There was also good news about what kind of assets people owned that made them wealthy. In 2014, financial resources – cash, stocks, bonds, and the like – accounted for 54% of the average individual’s gross wealth, while 45% consisted of non-financial assets, mostly real estate values. That was almost the same breakdown as in 2001 – before the housing bubble that led to the 2008-9 recession got into full swing — when 55% of the average individual’s wealth consisted of financial assets.
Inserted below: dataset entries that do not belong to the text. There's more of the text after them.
(** The [for ... of] loop of [notify] over the array it was given.  An
    exception leaves the loop; the calls made up to it are kept. *)
Fixpoint dispatch (ls : list Listener) (data : Data) (w : World)
  : list call * result World :=
  match ls with
  | [] => ([], Ok w)
  | listener :: rest =>
      match update listener data w with
      | Throw e => ([mkCall listener data w], Throw e)
      | Ok w' =>
          let '(t, r) := dispatch rest data w' in
          (mkCall listener data w :: t, r)
      end
  end.

(** [notify(eventType, data)]: the array under the key is read once, when
    the loop starts. *)
Definition notify (eventType : string) (data : Data) (w : World)
  : list call * result World :=
  dispatch (listeners_of eventType w) data w.

(** *** [class Editor] *)

(** [openFile(path) { this.file = new File(path);
                      this.events.notify("open", this.file.name) }] *)
Definition openFile (path : Path) (w : World) : list call * result World :=
  let w1 := set_file (mkFile path) w in
  match file w1 with
  | Some f => notify "open" (name f) w1
  | None => ([], Throw (TypeError "file is undefined"))
  end.

(** [saveFile() { this.file.write()
                  this.events.notify("save", this.file.name) }] *)
Definition saveFile (w : World) : list call * result World :=
  match file w with
  | None => ([], Throw (TypeError "file is undefined"))
  | Some f =>
      let w1 := do_io (IoWrite f None) w in
      match file w1 with
      | Some f' => notify "save" (name f') w1
      | None => ([], Throw (TypeError "file is undefined"))
      end
  end.

End Dispatch.

(** A sequence of [subscribe] calls for one key. *)
Fixpoint subscribe_all (eventType : string) (ls : list Listener) (w : World)
  : result World :=
  match ls with
  | [] => Ok w
  | l :: rest => w' ← subscribe eventType l w; subscribe_all eventType rest w'
  end.

(** *** The concrete listeners *)

Inductive ListenerObject : Type :=
  | LoggingListener (log : File) (message : string)
  | EmailAlertsListener (emailAddress message : string).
The report does not break down how national wealth is distributed to different income level groups in economies, but it does list countries by levels of wealth inequality. The US, Switzerland, and Hong Kong top the list of the most inequitable veteran economies, with 70% of the wealth in those locations held by the top 10% of the population. In the US, that figure is 74.6%. The same situation prevails in a slew of emerging economies, including Egypt, Turkey, India, Russia, Brazil, Indonesia, and Argentina, where the richest 10% own more 70% of the wealth. Russia, at 84.8%, is the dubious “winner” in that category. In Israel, 67.3% of assets are held by the top 10%, on a par with many European countries, including Sweden, Austria, Norway, and Germany, along with China, Mexico, and Saudi Arabia. Most of the rest of Europe falls within the “moderate inequality” category, with the top 10% owning between 50% and 60% of the country’s wealth. Only in two countries – Japan and Belgium – did the top 10% own less than half the country’s wealth.
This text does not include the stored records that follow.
(** X13: what [get_openai_api_key] raises when the file cannot be
    opened: [FileNotFoundError] for a path that has no node,
    [NotADirectoryError] when a regular file stands on the way to it,
    [IsADirectoryError] for a directory that may be read,
    [PermissionError] for a directory or a file that may not; nothing is
    parsed and the world is left as it was. *)
Theorem get_openai_api_key_open_errors
    (rt : platform) (w : world) (file_path : path) :
  (files w !! file_path = None → below_a_file w file_path = false →
   get_openai_api_key rt file_path w = (Raise (FileNotFoundError file_path), w)) ∧
  (files w !! file_path = None → below_a_file w file_path = true →
   get_openai_api_key rt file_path w = (Raise (NotADirectoryError file_path), w)) ∧
  (∀ entries,
     files w !! file_path = Some (Directory true entries) →
     get_openai_api_key rt file_path w = (Raise (IsADirectoryError file_path), w)) ∧
  (∀ entries,
     files w !! file_path = Some (Directory false entries) →
     get_openai_api_key rt file_path w = (Raise (PermissionError file_path), w)) ∧
  (∀ data,
     files w !! file_path = Some (RegularFile false data) →
     get_openai_api_key rt file_path w = (Raise (PermissionError file_path), w)).
Proof.
  rewrite get_openai_api_key_spec. unfold file_text, no_such_file.
  split; [| split; [| split; [| split]]].
  - by intros -> ->.
  - by intros -> ->.
  - by intros entries ->.
  - by intros entries ->.
  - by intros data ->.
Qed.

Lemma get_openai_api_key_open_errors_witness :
  get_openai_api_key (posix json_docs) ["missing.json"] sample_world =
    (Raise (FileNotFoundError ["missing.json"]), sample_world) ∧
  get_openai_api_key (posix json_docs) ["secrets.json"; "key"] sample_world =
    (Raise (NotADirectoryError ["secrets.json"; "key"]), sample_world) ∧
  get_openai_api_key (posix json_docs) ["data"] sample_world =
    (Raise (IsADirectoryError ["data"]), sample_world).
Proof.
  split; [| split].
  - apply (get_openai_api_key_open_errors (posix json_docs) sample_world
             ["missing.json"]); vm_compute; reflexivity.
  - destruct (get_openai_api_key_open_errors (posix json_docs) sample_world
                ["secrets.json"; "key"]) as (_ & Hbelow & _).
    apply Hbelow; vm_compute; reflexivity.
  - destruct (get_openai_api_key_open_errors (posix json_docs) sample_world
                ["data"]) as (_ & _ & Hdir & _).
    apply (Hdir ["b.txt"; "a.tar.gz"; "c.md"; "d.txt"]).
    vm_compute; reflexivity.
Defined.

(** X14: [get_openai_api_key] looks at nothing but [file_path] and the
    components that lead to it: two worlds with the same nodes there
    give the same outcome, whatever other files and open handles they
    hold. *)
Theorem get_openai_api_key_reads_only_its_file
    (rt : platform) (w1 w2 : world) (file_path : path) :
  (∀ q, q `prefix_of` file_path → files w1 !! q = files w2 !! q) →
  fst (get_openai_api_key rt file_path w1) =
  fst (get_openai_api_key rt file_path w2).
Proof.
  intros Hsame. rewrite !get_openai_api_key_spec. cbn [fst].
  assert (Hfile : files w1 !! file_path = files w2 !! file_path)
    by (by apply Hsame).
  unfold file_text.
  rewrite (no_such_file_agree w1 w2 file_path)
    by (intros q Hq _; f_equal; by apply Hsame).
  by rewrite Hfile.
Qed.

Lemma get_openai_api_key_reads_only_its_file_witness :
  fst (get_openai_api_key (posix json_docs) ["secrets.json"] sample_world) =
  fst (get_openai_api_key (posix json_docs) ["secrets.json"]
         {| files := delete ["data"] (files sample_world);
            handles := {[ 0 := [] ]} |}).
Proof.
  apply (get_openai_api_key_reads_only_its_file (posix json_docs) sample_world).
  intros q [k Hk].
  destruct q as [| c [| c' q]].
  - vm_compute; reflexivity.
  - injection Hk as <- _. vm_compute; reflexivity.
  - discriminate Hk.
Defined.

(** ** Calls in sequence *)

(** X15: the calls do not interfere.  Reading the key and then loading
    the corpus gives each call the outcome it has on its own, the first
    error wins, and the world is left as it was. *)
Theorem get_key_then_load_data
    (rt : platform) (w : world) (file_path data_dir : path) (ext : string) :
  (key ← get_openai_api_key rt file_path;
   df ← load_data rt data_dir ext;
   mret (key, df)) w =
  (match fst (get_openai_api_key rt file_path w) with
   | Raise e => Raise e
   | Return key =>
       match fst (load_data rt data_dir ext w) with
       | Raise e => Raise e
       | Return df => Return (key, df)
       end
   end, w).
Proof.
  unfold mbind, M_bind, bind.
  pose proof (get_openai_api_key_spec rt file_path w) as Hkey.
  destruct (get_openai_api_key rt file_path w) as [[key | e] w1];
    injection Hkey as _ ->; [| done].
  pose proof (load_data_spec rt data_dir ext w) as Hload.
  destruct (load_data rt data_dir ext w) as [[df | e] w2];
    injection Hload as _ ->; done.
Qed.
It should be noted that Credit Suisse’s findings on wealth distribution, in which Israel fares a bit worse than average for industrialized countries, differ considerably from Israel’s Gini Coefficient, a unit of measure that indicates how much of an income gap there is between the wealthiest and poorest members of a society. In that survey, Israel was rated one of the most inequitable of the 34 OECD countries – 30th on the list, just ahead of the U.S., Turkey, Mexico, and Chile.
However, the gap could be explained by the fact that the Gini Coefficient measures only “on the table” income, ignoring money from the “black economy.” According to some estimates, a full quarter of Israel’s economic activity takes place “off the books,” unreported to tax officials and ignored by statisticians. Thus, say economists, it is perfectly reasonable for Israelis to be individually wealthy, despite the low “official” incomes they report to the government.
Africa, as usual, is the biggest loser in a report discussing wealth. Although the continent is home to about 12% of the world’s population, it has barely 2% of the world’s wealth. The average African has $5,080 in assets, but the levels of wealth inequality there are among the highest in the world.
The United States, meanwhile, remains “the engine of growth,” with more economic activity, financial asset ownership, and investor wealth than any other country. Despite the turbulence of the economy since the 2008 recession, Americans are 19% wealthier today than they were in 2006, and prospects for the future are excellent. Wealth in the US is expected to shoot up in the next four years, with total US wealth surpassing $114 trillion by 2019, up from about $85 trillion today. China, too, will remain a major engine of growth, the report says. China is expected to surpass Japan as the world’s second largest economy by 2019, andaverage the Chinese citizen will be as wealthy as Americans were on average in 1990.
And there’s good news for the middle class, those with assets of between $10,000 and $100,000, numbering about a billion people,, the report adds. “We expect the global value of median wealth per adult to rise by 36%, from $3,600 today to almost $5,000 in 2019. While the number of adults with wealth below $10,000 will shrink by 1%, the number will rise by 30% in the middle class wealth range and by 22% in the upper-middle class band $100,000 to $1 million,” Credit Suisse says. “This leads us to expect a substantial expansion of the middle segment in the wealth pyramid, and a corresponding contraction in the proportion of adults with wealth below $10,000.”